EXERCISE DESCRIPTION => Working from the records below, repeat exactly the lines starting at the line that contains "apply Forall_cons in" and ending at the line that contains "exfalso. assert (Hin", inclusive.

GIVEN INFORMATION =>
Lemma keep_after y : key_lt k y.1 -> filter keep (tx_events y) = if decide (y.1.1 <= B) then tx_events y else [].
Proof.
  intros Hy. case_decide as Hb.
  - apply filter_all. intros e (i & He)%tx_events_key. rewrite He. split; [|done].
    intros [Hlt|[Heq _]]; cbn in *; [by apply (key_lt_asym k y.1)|]. rewrite Heq in Hy. by apply (key_lt_irrefl k).
  - apply filter_none. intros e (i & He)%tx_events_key [_ Hle]. rewrite He in Hle. by cbn in Hle.
Qed.

Lemma keep_at y : y.1 = k -> y.1.1 <= B -> filter keep (tx_events y) = drop (Z.to_nat j) (tx_events y).
Proof.
  intros Hk Hb. rewrite <-(take_drop (Z.to_nat j) (tx_events y)) at 1. rewrite filter_app, filter_none, filter_all; [done| |].
  - intros e [i Hi]%list_elem_of_lookup. rewrite lookup_drop in Hi. unfold tx_events in Hi. rewrite list_lookup_imap in Hi.
    apply fmap_Some in Hi as (ev & _ & ->). unfold event_key; cbn. split; [|done].
    intros [Hlt|[_ Hlt]]; cbn in *; [rewrite Hk in Hlt; by apply (key_lt_irrefl k)|lia].
  - intros e [i Hi]%list_elem_of_lookup [Hn _]. apply lookup_take_Some in Hi as [Hi Hlt]. unfold tx_events in Hi.
    rewrite list_lookup_imap in Hi. apply fmap_Some in Hi as (ev & _ & ->). apply Hn. right. split; [done|]. cbn. lia.
Qed.

Lemma bind_filtered (L : Indexed) :
  Forall (fun y => key_lt k y.1) L ->
  (L ≫= fun y => filter keep (tx_events y)) = filter (fun z => z.1.1 <= B) L ≫= tx_events.
Proof.
  induction 1 as [|y L Hy HL IH]; [done|]. cbn [mbind list_bind]. rewrite (keep_after y Hy). rewrite filter_cons.
  case_decide; cbn [app mbind list_bind]; by rewrite IH.
Qed.

Lemma remaining_between bs L1 L2 :
  indexed bs = L1 ++ L2 -> Forall (fun y => key_lt y.1 k) L1 -> Forall (fun y => ~ key_lt y.1 k) L2 ->
  is_Some (item bs k) \/ j = 0 -> remaining B L2 j = events_between (k, j) B bs.
Proof.
  intros He H1 H2 Hk. unfold events_between, all_events. rewrite He, bind_app, filter_app, !filter_bind.
  assert (Hn : (L1 ≫= fun y => filter keep (tx_events y)) = []).
  { clear He. induction H1 as [|y L Hy HL IH]; [done|]. cbn [mbind list_bind]. by rewrite (keep_before y Hy). }
  rewrite Hn. cbn [app]. destruct L2 as [|y L]; [done|]. pose proof (suffix_sorted _ _ _ He) as Hs.
  apply Forall_cons in H2 as [Hy H2]. apply key_not_lt in Hy.
  assert (HL : Forall (fun z => key_lt k z.1) L).
  { apply StronglySorted_inv in Hs as [_ Hs]. eapply Forall_impl; [exact Hs|]. intros z Hz. cbn in Hz.
    destruct Hy as [->|Hy]; [done|by transitivity y.1]. }
  cbn [mbind list_bind remaining]. rewrite (bind_filtered L HL). destruct (Z.ltb_spec B y.1.1) as [Hb|Hb].
  { rewrite (sorted_blocks_above B y L Hs Hb). cbn. rewrite app_nil_r, filter_none; [done|].
    intros e (i & Hi)%tx_events_key [_ Hle]. rewrite Hi in Hle. cbn in Hle. lia. }
  f_equal. destruct Hy as [Hy|Hy]; [by rewrite (keep_at y (eq_sym Hy) Hb)|].
  rewrite (keep_after y Hy), decide_True by done. destruct Hk as [[x Hx] | ->]; [|by rewrite drop_0].
  exfalso. assert (Hin : (k, x) ∈ L1 ++ y :: L) by (rewrite <-He; by apply indexed_elem).
  apply elem_of_app in Hin as [Hin|[Heq|Hin]%elem_of_cons].
  - rewrite Forall_forall in H1. apply H1 in Hin. by apply (key_lt_irrefl k).
  - rewrite <-Heq in Hy. by apply (key_lt_irrefl k).
  - rewrite Forall_forall in HL. apply HL in Hin. by apply (key_lt_irrefl k).
Qed.
End Between.

(** Iterating the events from an index up to a block returns exactly the
    events of the stored blocks in that range, in the order of their indices
    (block, transaction, event), without an error or a panic: any number of
    calls to [next] returns as many of them. The start must be the index of a
    stored transaction, or its event offset zero. *)
Theorem iter_events_by_index_complete (t : StorageTxn) (bs : BodyChain) (k : Z * Z) (j B : Z) (n : nat) :
  body_rel t bs -> 0 <= j -> is_Some (item bs k) \/ j = 0 ->
  exists it, iter_events None (k, j) B t = Done t it /\
    take_events n it t = Done t (take n (events_between (k, j) B bs)).
Proof.
  intros Hb Hj Hk. pose proof (br_tables _ _ Hb) as Hr. destruct (split_indexed bs k) as (L1 & L2 & He & H1 & H2).
  destruct (iter_start t bs k j B L1 L2 Hr Hj He H1 H2) as (it & L' & j' & Hrun & Hat & Hrd & Hrem).
  exists (EventIter_ByEventIndex it). split; [done|].
  rewrite (take_events_by_index t bs B n it L' j' Hr Hat Hrd), Hrem.
  by rewrite (remaining_between k j B Hj bs L1 L2 He H1 H2 Hk).
Qed.
End Iter.

(** * Iterating the events of a contract

    The iterator by contract address returns first exactly the events of the
    contract from an index on, in order, and then only events of contracts with
    greater addresses. *)

Section ByAddress.
Context {BN : BlockNumberApi} {X : ExternalTypes} {SF : StorageFiles} {HS : HashSetIter}.

Abbreviation tables_rel t bs := (tables_rel_on t (item bs)).

(** ** Sorted lists *)

(** A sorted list splits at a predicate that is closed downwards. *)
Lemma sorted_split {A} (R : relation A) (P : A -> Prop) `{forall x, Decision (P x)} (l : list A) :
  StronglySorted R l -> (forall x y, R x y -> P y -> P x) ->
  exists l1 l2, l = l1 ++ l2 /\ Forall P l1 /\ Forall (fun x => ~ P x) l2.
Proof.
  intros Hs Hdown. induction Hs as [|x l Hs IH Hall]; [by exists [], []|]. destruct (decide (P x)) as [Hx|Hx].
  - destruct IH as (l1 & l2 & -> & H1 & H2). exists (x :: l1), l2. split; [done|]. split; [by constructor|done].
  - exists [], (x :: l). split; [done|]. split; [done|]. constructor; [done|].
    eapply Forall_impl; [exact Hall|]. intros y Hy Hpy. eauto.
Qed.

(** Sorted lists with the same elements are equal. *)
Lemma sorted_ext {A} (R : relation A) (l1 l2 : list A) :
  (forall x, ~ R x x) -> Transitive R -> StronglySorted R l1 -> StronglySorted R l2 ->
  (forall x, x ∈ l1 <-> x ∈ l2) -> l1 = l2.
Proof.
  intros Hirr Htr H1. revert l2; induction H1 as [|x l1 H1 IH Hall1]; intros l2 H2 Hel.
  - destruct l2 as [|y l2]; [done|]. exfalso. apply (not_elem_of_nil y), Hel. by left.
  - destruct H2 as [|y l2 H2 Hall2]; [exfalso; apply (not_elem_of_nil x), Hel; by left|].
    rewrite Forall_forall in Hall1, Hall2.
    assert (x = y) as <-.
    { assert (Hx : x ∈ y :: l2) by (apply Hel; by left). assert (Hy : y ∈ x :: l1) by (apply Hel; by left).
      apply elem_of_cons in Hx as [|Hx]; [done|]. apply elem_of_cons in Hy as [|Hy]; [done|].
      exfalso. apply (Hirr x). transitivity y; auto. }
    f_equal. apply IH; [done|]. intros z. specialize (Hel z). rewrite !elem_of_cons in Hel. split; intros Hz.
    + destruct (proj1 Hel (or_intror Hz)) as [->|]; [|done]. exfalso. apply (Hirr x). auto.
    + destruct (proj2 Hel (or_intror Hz)) as [->|]; [|done]. exfalso. apply (Hirr x). auto.
Qed.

YOUR SOLUTION =>
  apply Forall_cons in H2 as [Hy H2]. apply key_not_lt in Hy.
  assert (HL : Forall (fun z => key_lt k z.1) L).
  { apply StronglySorted_inv in Hs as [_ Hs]. eapply Forall_impl; [exact Hs|]. intros z Hz. cbn in Hz.
    destruct Hy as [->|Hy]; [done|by transitivity y.1]. }
  cbn [mbind list_bind remaining]. rewrite (bind_filtered L HL). destruct (Z.ltb_spec B y.1.1) as [Hb|Hb].
  { rewrite (sorted_blocks_above B y L Hs Hb). cbn. rewrite app_nil_r, filter_none; [done|].
    intros e (i & Hi)%tx_events_key [_ Hle]. rewrite Hi in Hle. cbn in Hle. lia. }
  f_equal. destruct Hy as [Hy|Hy]; [by rewrite (keep_at y (eq_sym Hy) Hb)|].
  rewrite (keep_after y Hy), decide_True by done. destruct Hk as [[x Hx] | ->]; [|by rewrite drop_0].
  exfalso. assert (Hin : (k, x) ∈ L1 ++ y :: L) by (rewrite <-He; by apply indexed_elem).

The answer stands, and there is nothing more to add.